Quinn half-smiled and nodded at the dark-haired woman changing into tight-fitting spandex shorts and made her way to her locker to retrieve her towel. Caleb’s next victim. Good luck to her.

Quinn checked her phone. Still no reply from Reese. Her best friend would be sitting in homeroom right now, probably flirting with Marcus and sharing the latest gossip with Ami. A pang of jealousy pinched at her heart. If only it were that easy for her to go back to being normal. What was normal? She couldn’t remember.

Quinn wrapped the white cotton towel tight around her chest, tucking one end snugly against the other to hold it in place, and slipped on her flip-flops. No matter how clean the gym might look, who knew what kind of fungus lurked on the wet floor. Water dripped in the empty shower stall. She reached in, set the handle midway between hot and cold, and waited for it to warm up.

“What do you think you’re doing?”

Quinn jumped and whirled around.

“You can’t be in here,” she hissed and pulled her towel tighter around her. Drops of red dotted the edge, evidence of her injured hand. She looked at the ground and tried to hide it behind her back.

Azrael leaned against the tiled wall, eyes burning with unexpressed accusation. “Naked human flesh means nothing to me. Go about your business.”

“I need my privacy.”

The dark-haired woman glanced at her, oblivious to Azrael. Quinn smiled and turned the shower to full stream. The woman grabbed her water bottle, raised an eyebrow at Quinn, and left.

“You have now lost your privacy privileges.” Azrael wrenched her wrist from behind her back and pulled her split knuckles to the light. Blood dripped onto the tiled floor, and he shook his head. Quinn squirmed but couldn’t escape his grasp. His touch burned like too-hot tea spilled over flesh.

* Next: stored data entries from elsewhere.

(** * DripScript: the rule-based clothing labeler and outfit engine

    A shallow embedding of [ai-ml/clothing_ai.py]: the taxonomy enumerations,
    [ClothingLabeler], [OutfitSuggestionEngine], the keyword extractors of
    [HuggingFaceIntegration] and the fallback parser of [ClothingAI].

    Modelling conventions.
    - A Python [str] is a [string]; a character is a code point below 256
      and [lower] is Python's [str.lower] on that range.
    - A Python [int] is a [Z].  A quotient of two integers ([/]) is the exact
      rational of type [Q] whose nearest double Python returns; the quotients
      of this program are compared with [0] and [1] only.
    - An exception is a value of [exn]; code that can raise returns an
      [outcome].  [random.choice] reads the next number of a tape, so code
      that draws random values is a function of the tape ([Rnd]).
    - The dictionary [vibe_rules] is a [gmap] keyed by the vibe name; a rule,
      a dictionary with optional keys, is a record of optional fields.  The
      keyword tables, which the code iterates in insertion order, are
      association lists. *)

From Stdlib Require Import String Ascii ZArith QArith Qminmax List Bool Lia.
From stdpp Require Import gmap strings.
Import ListNotations.
Open Scope string_scope.
Open Scope list_scope.
Open Scope Z_scope.

(** ** Taxonomy *)

Inductive ClothingType :=
  | HOODIE | T_SHIRT | JEANS | SHORTS | JACKET | SWEATER
  | DRESS | SKIRT | PANTS | SNEAKERS | BOOTS | SANDALS.

Inductive Style := CASUAL | FORMAL | SPORTY | TRENDY | VINTAGE | MINIMALIST.

Inductive WeatherType := HOT | WARM | MILD | COOL | COLD | RAINY | SNOWY.

Definition ClothingType_value (t : ClothingType) : string :=
  match t with
  | HOODIE => "hoodie" | T_SHIRT => "t-shirt" | JEANS => "jeans"
  | SHORTS => "shorts" | JACKET => "jacket" | SWEATER => "sweater"
  | DRESS => "dress" | SKIRT => "skirt" | PANTS => "pants"
  | SNEAKERS => "sneakers" | BOOTS => "boots" | SANDALS => "sandals"
  end.

Definition Style_value (s : Style) : string :=
  match s with
  | CASUAL => "casual" | FORMAL => "formal" | SPORTY => "sporty"
  | TRENDY => "trendy" | VINTAGE => "vintage" | MINIMALIST => "minimalist"
  end.

Definition WeatherType_value (w : WeatherType) : string :=
  match w with
  | HOT => "hot" | WARM => "warm" | MILD => "mild" | COOL => "cool"
  | COLD => "cold" | RAINY => "rainy" | SNOWY => "snowy"
  end.

Definition WeatherType_members : list WeatherType :=
  [HOT; WARM; MILD; COOL; COLD; RAINY; SNOWY].

Definition ClothingType_eqb (a b : ClothingType) : bool :=
  match a, b with
  | HOODIE, HOODIE | T_SHIRT, T_SHIRT | JEANS, JEANS | SHORTS, SHORTS
  | JACKET, JACKET | SWEATER, SWEATER | DRESS, DRESS | SKIRT, SKIRT
  | PANTS, PANTS | SNEAKERS, SNEAKERS | BOOTS, BOOTS | SANDALS, SANDALS => true
  | _, _ => false
  end.

Definition Style_eqb (a b : Style) : bool :=
  match a, b with
  | CASUAL, CASUAL | FORMAL, FORMAL | SPORTY, SPORTY
  | TRENDY, TRENDY | VINTAGE, VINTAGE | MINIMALIST, MINIMALIST => true
  | _, _ => false
  end.

Definition WeatherType_eqb (a b : WeatherType) : bool :=
  match a, b with
  | HOT, HOT | WARM, WARM | MILD, MILD | COOL, COOL
  | COLD, COLD | RAINY, RAINY | SNOWY, SNOWY => true
  | _, _ => false
  end.

(** [x in xs] on enumeration members and on strings. *)
Definition type_in (t : ClothingType) (ts : list ClothingType) : bool :=
  existsb (ClothingType_eqb t) ts.
Definition style_in (s : Style) (ss : list Style) : bool :=
  existsb (Style_eqb s) ss.
Definition weather_in (w : WeatherType) (ws : list WeatherType) : bool :=
  existsb (WeatherType_eqb w) ws.
Definition word_in (w : string) (ws : list string) : bool :=
  existsb (String.eqb w) ws.

Record ClothingItem := {
  name : string;
  type : ClothingType;
  style : Style;
  weather_suitability : list WeatherType;
  color : string;
  season : list string;
  formality_level : Z;
  warmth_rating : Z
}.
Lemma files_written_twice pil (f : gmap string content) :
  <[outline_path := outline_file pil]>
    (<[color_path := color_file pil]>
       (<[outline_path := outline_file pil]> (<[color_path := color_file pil]> f)))
  = <[outline_path := outline_file pil]> (<[color_path := color_file pil]> f).
Proof.
  apply map_eq. intros k. rewrite !lookup_insert.
  repeat case_decide; done.
Qed.

Lemma no_directory_refuses w p :
  "teams-package" ∉ dirs w -> p = color_path \/ p = outline_path ->
  can_open w p = false.
Proof.
  intros Hd [-> | ->]; unfold can_open, parent_exists; simpl;
    by rewrite (bool_decide_eq_false_2 _ Hd).
Qed.

(** C2.  After a successful run of the primary path the color file
    decodes to exactly 192x192 pixels without alpha (RGB); the outline
    file decodes to exactly 32x32 pixels with alpha (RGBA), its corner
    pixel (0,0) has alpha 0 and some pixel has alpha above 0. *)
Theorem primary_icons_decode (R : Rasterizer) w :
  fst (run (Some R) w) = 0 -> icons_as_specified (snd (run (Some R) w)).
Proof.
  intros H. apply run_success_iff in H as [Hc Ho].
  rewrite run_ok by assumption. unfold icons_as_specified.
  destruct (files_after_run (Some R) (files w)) as [Ec Eo].
  exists color_icon, outline_icon.
  cbn [snd files]. rewrite Ec, Eo.
  split; [reflexivity|]. split; [reflexivity|].
  split; [apply color_icon_raster|]. split; [apply outline_icon_raster|].
  split.
  - by rewrite outline_icon_corner.
  - exists 16, 16, 255. rewrite outline_icon_tip. simpl. split; [done | lia].
Qed.

Lemma primary_icons_decode_witness :
  fst (run (Some geo_rasterizer) ready_world) = 0 /\
  icons_as_specified (snd (run (Some geo_rasterizer) ready_world)).
Proof.
  assert (fst (run (Some geo_rasterizer) ready_world) = 0) as H.
  { apply run_success_iff. split; vm_compute; reflexivity. }
  split; [exact H|].
  apply (primary_icons_decode geo_rasterizer ready_world). exact H.
Defined.

(** C4.  On both execution paths, after a successful run both output
    files exist at [teams-package/color.png] and
    [teams-package/outline.png], holding what this run wrote. *)
Theorem both_files_exist pil w :
  fst (run pil w) = 0 ->
  files (snd (run pil w)) !! color_path = Some (color_file pil) /\
  files (snd (run pil w)) !! outline_path = Some (outline_file pil).
Proof.
  intros H. apply run_success_iff in H as [Hc Ho].
  rewrite run_ok by assumption. apply files_after_run.
Qed.

Lemma both_files_exist_witness :
  (files (snd (run None ready_world)) !! color_path = Some (Raw (placeholder 192 192)) /\
   files (snd (run None ready_world)) !! outline_path = Some (Raw (placeholder 32 32))) /\
  (files (snd (run (Some geo_rasterizer) ready_world)) !! color_path
     = Some (Png color_icon) /\
   files (snd (run (Some geo_rasterizer) ready_world)) !! outline_path
     = Some (Png outline_icon)).
Proof.
  split.
  - apply (both_files_exist None ready_world).
    apply run_success_iff. split; vm_compute; reflexivity.
  - apply (both_files_exist (Some geo_rasterizer) ready_world).
    apply run_success_iff. split; vm_compute; reflexivity.
Defined.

“I can command you away.” It was an empty threat, all the fight had already drained out of her and been replaced with a light-headed wooziness that pushed her off-balance.

“You could.” Azrael’s voice soothed her, all low dulcet tones and soft coos, and her hand relaxed in his. “This is my fault. I have been too soft on you, cleaning up your mess for weeks now and not allowing you to suffer the consequences.”

Azrael didn’t need to explain what the demons could do; she had experienced it first-hand. Besides, she could handle them, cut them off anytime she wanted. Azrael caught her gaze, and his look told her that her thoughts were not her own.

“This is not just about you. Those demons you let feed on you? They’re dead by my sword. If they had been allowed to live, they would have gone on to create more chaos and darkness, perhaps with an unloved and broken vagrant on the street or one of your beloved friends, Reese or Marcus. No one is immune.”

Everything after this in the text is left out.